Records contained in a dataset
(** * bodylabs/rigger: joint placement, skeleton construction and skin binding

    A shallow embedding of [bodylabs_rigger/joint_positions.py] and of the
    rig-construction methods of [bodylabs_rigger/factory.py].

    Conventions of the model.
    - Coordinates, weights and matrix entries are exact rationals ([Qc]);
      the numpy/FBX doubles of the program are idealised, so every equation
      below is an equation of exact arithmetic.
    - A Python [dict] keyed by joint name is a [gmap string _].
    - An FBX affine matrix ([FbxAMatrix]) is a linear 3x3 part and a
      translation, multiplied in the column-vector convention of the SDK
      (global = parent_global * local).
    - The FBX scene is a list of nodes in creation order; a node handle is
      its index.  Output written with [print] is a list of lines. *)

From Stdlib Require Import QArith Qcanon Field.
From stdpp Require Import base numbers option list strings gmap fin_maps.

Local Open Scope Qc_scope.

(** ** Scalars *)

Definition Qc3 : Qc := 1 + 1 + 1.
Definition Qchalf : Qc := / (1 + 1).

Definition Qcmin (x y : Qc) : Qc := if Qle_bool x y then x else y.
Definition Qcmax (x y : Qc) : Qc := if Qle_bool x y then y else x.

(** ** Three-vectors (a row of the vertex array, a joint position) *)

Record vec3 : Type := Vec3 { vx : Qc; vy : Qc; vz : Qc }.

Definition vzero : vec3 := Vec3 0 0 0.
Definition vadd (a b : vec3) : vec3 := Vec3 (vx a + vx b) (vy a + vy b) (vz a + vz b).
Definition vsub (a b : vec3) : vec3 := Vec3 (vx a - vx b) (vy a - vy b) (vz a - vz b).
(** numpy's [*] on two arrays: the componentwise product. *)
Definition vmul (a b : vec3) : vec3 := Vec3 (vx a * vx b) (vy a * vy b) (vz a * vz b).
(** numpy's [/] by a scalar. *)
Definition vdiv (a : vec3) (k : Qc) : vec3 := Vec3 (vx a / k) (vy a / k) (vz a / k).
Definition vmin (a b : vec3) : vec3 := Vec3 (Qcmin (vx a) (vx b)) (Qcmin (vy a) (vy b)) (Qcmin (vz a) (vz b)).
Definition vmax (a b : vec3) : vec3 := Vec3 (Qcmax (vx a) (vx b)) (Qcmax (vy a) (vy b)) (Qcmax (vz a) (vz b)).

(** Componentwise order, used to speak about bounding boxes. *)
Definition vle (a b : vec3) : Prop := vx a ≤ vx b ∧ vy a ≤ vy b ∧ vz a ≤ vz b.

Module JointPositions.

(** *** [calculate_joint_position] *)

(** [vertices[i, :]] with numpy's index rule: [-V <= i < V], a negative
    index counts from the end, anything else raises [IndexError]. *)
Definition np_row (vertices : list vec3) (i : Z) : option vec3 :=
  if bool_decide (0 ≤ i)%Z then vertices !! Z.to_nat i
  else if bool_decide (- Z.of_nat (length vertices) ≤ i)%Z
       then vertices !! Z.to_nat (Z.of_nat (length vertices) + i)
       else None.

(** [vertices[reference_vertices, :].reshape(-1, 3)]: the rows in the order
    of the index list, repetitions kept; [None] is [IndexError]. *)
Definition np_take_rows (vertices : list vec3) (reference_vertices : list Z)
  : option (list vec3) :=
  mapM (np_row vertices) reference_vertices.

(** [np.min(a, axis=0)] and [np.max(a, axis=0)]; they raise on no rows. *)
Definition np_min_axis0 (a : list vec3) : option vec3 :=
  match a with
  | [] => None
  | p :: a' => Some (foldl vmin p a')
  end.

Definition np_max_axis0 (a : list vec3) : option vec3 :=
  match a with
  | [] => None
  | p :: a' => Some (foldl vmax p a')
  end.

(** The default of the keyword argument [relative_position]. *)
Definition default_relative_position : vec3 := Vec3 Qchalf Qchalf Qchalf.

(** The two extrema points [v1], [v2]: the [if]/[else] of the source.
    [joint_vertices[-1, :]] is the last row. *)
Definition extrema (joint_vertices : list vec3) : option (vec3 * vec3) :=
  if bool_decide (2 < length joint_vertices)%nat
  then match np_min_axis0 joint_vertices, np_max_axis0 joint_vertices with
       | Some v1, Some v2 => Some (v1, v2)
       | _, _ => None
       end
  else match joint_vertices !! 0%nat, last joint_vertices with
       | Some v1, Some v2 => Some (v1, v2)
       | _, _ => None
       end.

Definition calculate_joint_position (vertices : list vec3)
    (reference_vertices : list Z) (relative_position : vec3) : option vec3 :=
  joint_vertices ← np_take_rows vertices reference_vertices;
  e ← extrema joint_vertices;
  Some (vadd e.1 (vmul (vsub e.2 e.1) relative_position)).

(** *** [calculate_joint_positions] *)

(** One entry of the joint position spec; [relative_position] may be left
    out of the dict, the keyword default then applies. *)
Record joint_spec : Type := JointSpec {
  reference_vertices : list Z;
  relative_position : option vec3
}.

Definition calculate_joint_position_kw (vertices : list vec3) (js : joint_spec)
  : option vec3 :=
  calculate_joint_position vertices (reference_vertices js)
    (default default_relative_position (relative_position js)).

(** The body of the [try] block works on the dict and may raise
    [KeyError key]: a state monad over the dict with an exception. *)
Definition Try (A : Type) : Type :=
  gmap string vec3 → gmap string vec3 * (string + A).

Definition try_ret {A} (a : A) : Try A := λ m, (m, inr a).
Definition try_bind {A B} (c : Try A) (k : A → Try B) : Try B :=
  λ m, match c m with
       | (m', inl key) => (m', inl key)
       | (m', inr a) => k a m'
       end.
Definition getitem (key : string) : Try vec3 :=
  λ m, (m, match m !! key with Some v => inr v | None => inl key end).
Definition setitem (key : string) (v : vec3) : Try unit :=
  λ m, (<[key := v]> m, inr tt).

#[local] Instance try_mret : MRet Try := @try_ret.
#[local] Instance try_mbind : MBind Try := λ A B k c, try_bind c k.

Definition shoulder_block : Try unit :=
  neck_pos ← getitem "Neck";
  left_arm_pos ← getitem "LeftArm";
  _ ← setitem "LeftShoulder"
        (vadd neck_pos (vdiv (vsub left_arm_pos neck_pos) Qc3));
  right_arm_pos ← getitem "RightArm";
  setitem "RightShoulder"
        (vadd neck_pos (vdiv (vsub right_arm_pos neck_pos) Qc3)).

(** [str(KeyError(key))] is the key in single quotes, and the format string
    adds its own pair. *)
Definition unrecognized_joint_name (key : string) : string :=
  "Unrecognized joint name: ''" +:+ key +:+ "''".

(** The special case for the shoulders: the [try] ... [except KeyError]
    statement.  Returns the dict and the lines printed. *)
Definition shoulder_step (joint_location_map : gmap string vec3)
  : gmap string vec3 * list string :=
  match shoulder_block joint_location_map with
  | (m, inl key) => (m, [unrecognized_joint_name key])
  | (m, inr _) => (m, [])
  end.

(** The loop over the spec: every joint by the generic rule.  An exception
    of [calculate_joint_position] for any joint ends the call ([None]). *)
Definition generic_positions (vertices : list vec3)
    (joint_position_spec : gmap string joint_spec) : option (gmap string vec3) :=
  let r := calculate_joint_position_kw vertices <$> joint_position_spec in
  if bool_decide (map_Forall (λ _ o, is_Some o) r) then Some (omap id r) else None.

Definition calculate_joint_positions (vertices : list vec3)
    (joint_position_spec : gmap string joint_spec)
  : option (gmap string vec3 * list string) :=
  joint_location_map ← generic_positions vertices joint_position_spec;
  Some (shoulder_step joint_location_map).

End JointPositions.

(** ** The FBX SDK objects the factory works with *)

Module Fbx.

Record mat3 : Type := Mat3 {
  m00 : Qc; m01 : Qc; m02 : Qc;
  m10 : Qc; m11 : Qc; m12 : Qc;
  m20 : Qc; m21 : Qc; m22 : Qc
}.

Definition mat3_id : mat3 := Mat3 1 0 0  0 1 0  0 0 1.

Definition mat3_mul (a b : mat3) : mat3 :=
  Mat3 (m00 a * m00 b + m01 a * m10 b + m02 a * m20 b)
       (m00 a * m01 b + m01 a * m11 b + m02 a * m21 b)
       (m00 a * m02 b + m01 a * m12 b + m02 a * m22 b)
       (m10 a * m00 b + m11 a * m10 b + m12 a * m20 b)
       (m10 a * m01 b + m11 a * m11 b + m12 a * m21 b)
       (m10 a * m02 b + m11 a * m12 b + m12 a * m22 b)
       (m20 a * m00 b + m21 a * m10 b + m22 a * m20 b)
       (m20 a * m01 b + m21 a * m11 b + m22 a * m21 b)
       (m20 a * m02 b + m21 a * m12 b + m22 a * m22 b).

Definition mat3_vec (a : mat3) (v : vec3) : vec3 :=
  Vec3 (m00 a * vx v + m01 a * vy v + m02 a * vz v)
       (m10 a * vx v + m11 a * vy v + m12 a * vz v)
       (m20 a * vx v + m21 a * vy v + m22 a * vz v).

Definition mat3_det (a : mat3) : Qc :=
  m00 a * (m11 a * m22 a - m12 a * m21 a)
  - m01 a * (m10 a * m22 a - m12 a * m20 a)
  + m02 a * (m10 a * m21 a - m11 a * m20 a).

(** Inverse by the adjugate; on a singular matrix the entries are junk
    (division by zero is zero in [Qc]), as the SDK gives no guarantee. *)
Definition mat3_inv (a : mat3) : mat3 :=
  let d := mat3_det a in
  Mat3 ((m11 a * m22 a - m12 a * m21 a) / d)
       ((m02 a * m21 a - m01 a * m22 a) / d)
       ((m01 a * m12 a - m02 a * m11 a) / d)
       ((m12 a * m20 a - m10 a * m22 a) / d)
       ((m00 a * m22 a - m02 a * m20 a) / d)
       ((m02 a * m10 a - m00 a * m12 a) / d)
       ((m10 a * m21 a - m11 a * m20 a) / d)
       ((m01 a * m20 a - m00 a * m21 a) / d)
       ((m00 a * m11 a - m01 a * m10 a) / d).

(** [FbxAMatrix]: an affine transform [x |-> lin x + trans]. *)
Record FbxAMatrix : Type := AMatrix { lin : mat3; trans : vec3 }.

(** A fresh [FbxAMatrix()] after [SetIdentity()]. *)
Definition amatrix_identity : FbxAMatrix := AMatrix mat3_id vzero.
Definition SetT (m : FbxAMatrix) (t : vec3) : FbxAMatrix := AMatrix (lin m) t.
Definition GetT (m : FbxAMatrix) : vec3 := trans m.

(** [a * b]: first [b], then [a]. *)
Definition amul (a b : FbxAMatrix) : FbxAMatrix :=
  AMatrix (mat3_mul (lin a) (lin b)) (vadd (mat3_vec (lin a) (trans b)) (trans a)).

Definition Inverse (a : FbxAMatrix) : FbxAMatrix :=
  let li := mat3_inv (lin a) in
  AMatrix li (vsub vzero (mat3_vec li (trans a))).

Infix "*m" := amul (at level 40, left associativity).

(** A cluster of a skin: the link node, the link mode, the control point
    influences in the order they were added, and the link matrix. *)
Inductive ELinkMode : Type := eNormalize | eAdditive | eTotalOne.

Record FbxCluster : Type := Cluster {
  cluster_link : nat;
  cluster_link_mode : ELinkMode;
  cluster_control_points : list (Z * Qc);
  cluster_transform_link : FbxAMatrix
}.

(** [FbxSkin]: its clusters in the order of [AddCluster]. *)
Definition FbxSkin : Type := list FbxCluster.

(** [FbxMesh]: the control points and the deformers.  Polygons, normals
    and the UV layer play no part in what is proved and are left out. *)
Record FbxMesh : Type := Mesh {
  mesh_control_points : list vec3;
  mesh_deformers : list FbxSkin
}.

Inductive FbxNodeAttribute : Type :=
  | AttrSkeleton_eLimbNode
  | AttrMesh (mesh : FbxMesh).
(** ** More on the traversal loop *)

Lemma fetch_loop_calls (ctx : Context) (mode0 : Mode) (sidekey : jsval) (callback : bool)
    (fuel : nat) (v : fetch_vars) (r : completion fetch_vars) (calls : list string) :
  fetch_loop fuel ctx mode0 sidekey callback v = Some (r, calls) →
  ∃ new,
    calls = (if callback then callback_calls v ++ new else callback_calls v)
    ∧ match r with
      | Normal v' => messages v' = messages v ++ new
      | Throw _ => True
      end.
Proof.
  revert v. induction fuel as [|fuel IH]; intros v Hrun; [discriminate |].
  cbn [fetch_loop] in Hrun.
  destruct (Reader_next _ _ _ _ _) as [m | e].
  - destruct (hasMessage m) as [first |].
    + destruct (IH _ Hrun) as (new & Hcalls & Hr). cbn in Hcalls, Hr.
      exists (ReaderMessage.payload (message first) :: new). split.
      * destruct callback; [by rewrite <- app_assoc in Hcalls | assumption].
      * destruct r; [by rewrite <- app_assoc in Hr | exact I].
    + injection Hrun as <- <-. exists []. rewrite !app_nil_r. by destruct callback.
  - injection Hrun as <- <-. exists []. rewrite !app_nil_r. by destruct callback.
Qed.

(** X8. Whatever the reads answer, when [fetch] returns a
    [{ messages, nextRoot }] record the callback, if there is one, has been
    called with exactly the messages returned, in the same order, and
    nothing has been written to the console. *)
Theorem fetch_callback_sees_returned_messages (fuel : nat) (root : string)
    (selectedMode sidekey : jsval) (callback : bool) (out : fetch_outcome) (ms : list string)
    (Hrun : fetch fuel root selectedMode sidekey callback = Some out)
    (Hret : returned_messages (fetched out) = Some ms) :
  observed out = (if callback then ms else [])
  ∧ console (fetched out) = [].
Proof.
  unfold fetch in Hrun. destruct createContext as [ctx | e].
  - destruct (fetch_loop _ _ _ _ _ _) as [[[v' | e] calls] |] eqn:Hloop;
      [| | discriminate]; injection Hrun as <-.
    + destruct (fetch_loop_calls _ _ _ _ _ _ _ _ Hloop) as (new & Hcalls & Hms).
      cbn in Hcalls, Hms, Hret. injection Hret as <-. subst. simpl.
      by destruct callback.
    + discriminate Hret.
  - injection Hrun as <-. discriminate Hret.
Qed.
(** * SAGA: host resolution, table joins, value filling, spectra readers
      and SDSS query construction

    A shallow embedding of the Python sources
      - [SAGA/hosts/host_catalog.py]    (module [Hosts])
      - [SAGA/utils.py]                 (module [Utils], on the tables of
                                         module [Tables])
      - [SAGA/spectra/read_observed.py] (module [Spectra])
      - [SAGA/database/external.py]     (modules [External], [Download])
      - [SAGA/objects/sdss.py]          (module [Sdss], with the files of
                                         [SAGA/utils.py] in module [Files])
    followed by the properties stated about them (modules [...Facts],
    [...Claims] and [...More]).  What the sources take from astropy,
    numpy and the file system (angular separation, the conversion of a
    value assigned into a column, FITS headers, the heliocentric
    correction, float formatting, the services queried) is a parameter
    of the definitions that use it; module [Examples] holds the concrete
    inputs of the examples.

    Conventions.  A Python call that may raise returns a [result]; code
    that mutates an object in place returns the object's final state next
    to the result, so that a mutation that happened before an exception is
    still visible.  Python [str] values are modelled as byte strings
    (ASCII); [dict]s keyed by strings are [gmap string _]; astropy tables
    are ordered lists of named columns. *)

From Stdlib Require Import ZArith QArith Qabs Ascii String List Lia Bool.
From stdpp Require Import base option list strings gmap pretty.

Local Open Scope Z_scope.

(** ** Python exceptions and results *)

Inductive exn : Type :=
  | ValueError (msg : string)
  | TypeError (msg : string)
  | KeyError (key : string)
  | IndexError (msg : string)
  | AttributeError (msg : string)
  | IOError (msg : string)
  | CParserError (msg : string)
  | TableMergeError (msg : string).

Inductive result (A : Type) : Type :=
  | Return (a : A)
  | Raise (e : exn).
Arguments Return {A} a.
Arguments Raise {A} e.

(** Sequencing: an exception raised by the first computation skips the
    rest.  With the instances below, [x ← r; k] is stdpp's notation for
    it. *)
#[global] Instance result_bind : MBind result := fun A B k r =>
  match r with
  | Return a => k a
  | Raise e => Raise e
  end.
#[global] Instance result_ret : MRet result := fun A a => Return a.
#[global] Instance result_fmap : FMap result := fun A B f r =>
  match r with
  | Return a => Return (f a)
  | Raise e => Raise e
  end.

(** ** Python string primitives (ASCII) *)

Module PyStr.

(** [str.isspace] on one character, restricted to ASCII: TAB, LF, VT, FF,
    CR, the separators 0x1c-0x1f and the space.  The same set is what
    [\s] matches in a [str] pattern of [re]. *)
Definition is_space (c : ascii) : bool :=
  let n := nat_of_ascii c in
  ((9 <=? n) && (n <=? 13) || (28 <=? n) && (n <=? 32))%nat.

Definition is_upper (c : ascii) : bool :=
  let n := nat_of_ascii c in ((65 <=? n) && (n <=? 90))%nat.

Definition is_lower (c : ascii) : bool :=
  let n := nat_of_ascii c in ((97 <=? n) && (n <=? 122))%nat.

(** The character class [A-Za-z]. *)
Definition is_letter (c : ascii) : bool := is_upper c || is_lower c.

Definition is_digit (c : ascii) : bool :=
  let n := nat_of_ascii c in ((48 <=? n) && (n <=? 57))%nat.

Definition lower_char (c : ascii) : ascii :=
  if is_upper c then ascii_of_nat (nat_of_ascii c + 32) else c.

(** [s.lower()] *)
Fixpoint lower (s : string) : string :=
  match s with
  | EmptyString => EmptyString
  | String c s' => String (lower_char c) (lower s')
  end.

(** [s.lstrip()], [s.rstrip()], [s.strip()] *)
Fixpoint lstrip (s : string) : string :=
  match s with
  | EmptyString => EmptyString
  | String c s' => if is_space c then lstrip s' else s
  end.

Fixpoint rstrip (s : string) : string :=
  match s with
  | EmptyString => EmptyString
  | String c s' =>
      match rstrip s' with
      | EmptyString => if is_space c then EmptyString else String c EmptyString
      | r => String c r
      end
  end.

Definition strip (s : string) : string := rstrip (lstrip s).

(** [s.startswith(p)] *)
Fixpoint startswith (p s : string) : bool :=
  match p, s with
  | EmptyString, _ => true
  | String a p', String b s' => if Ascii.eqb a b then startswith p' s' else false
  | String _ _, EmptyString => false
  end.

(** [p in s] *)
Fixpoint contains (p s : string) : bool :=
  startswith p s ||
  match s with
  | EmptyString => false
  | String _ s' => contains p s'
  end.

(** [s.endswith(p)]: some suffix of [s] is [p]. *)
Fixpoint endswith (p s : string) : bool :=
  String.eqb p s ||
  match s with
  | EmptyString => false
  | String _ s' => endswith p s'
  end.

(** [s.replace(old, new)] for a non-empty [old]: a left-to-right scan
    that substitutes every non-overlapping occurrence.  [skip] counts the
    characters of the occurrence just replaced that are still to be
    dropped. *)
Fixpoint replace_from (old new : string) (skip : nat) (s : string) : string :=
  match s with
  | EmptyString => EmptyString
  | String c s' =>
      match skip with
      | S k => replace_from old new k s'
      | O =>
          if startswith old s
          then new +:+ replace_from old new (String.length old - 1) s'
          else String c (replace_from old new 0 s')
      end
  end.

Definition replace (old new s : string) : string := replace_from old new 0 s.

(** Decimal digits with single underscores between them, as [int]
    accepts them; [prev] tells whether the previous character was a
    digit. *)
Fixpoint parse_digits (acc : Z) (prev : bool) (s : string) : option Z :=
  match s with
  | EmptyString => if prev then Some acc else None
  | String c s' =>
      if is_digit c
      then parse_digits (10 * acc + Z.of_nat (nat_of_ascii c - 48)) true s'
      else if Ascii.eqb c "_" && prev then parse_digits acc false s'
      else None
  end.

(** The white space that [int] skips around a numeral in an ASCII
    [str]: TAB, LF, VT, FF, CR and the space.  Unlike [str.strip], [int]
    does not skip the separators 0x1c-0x1f. *)
Definition is_int_space (c : ascii) : bool :=
  let n := nat_of_ascii c in
  ((9 <=? n) && (n <=? 13) || (n =? 32))%nat.

Fixpoint int_lstrip (s : string) : string :=
  match s with
  | EmptyString => EmptyString
  | String c s' => if is_int_space c then int_lstrip s' else s
  end.

Fixpoint int_rstrip (s : string) : string :=
  match s with
  | EmptyString => EmptyString
  | String c s' =>
      match int_rstrip s' with
      | EmptyString => if is_int_space c then EmptyString else String c EmptyString
      | r => String c r
      end
  end.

* TASK INSTRUCTIONS *
Lines above with the string "embedding" need to be found and copied.

* EXERCISE OUTPUT *
    A shallow embedding of [bodylabs_rigger/joint_positions.py] and of the
    A shallow embedding of the Python sources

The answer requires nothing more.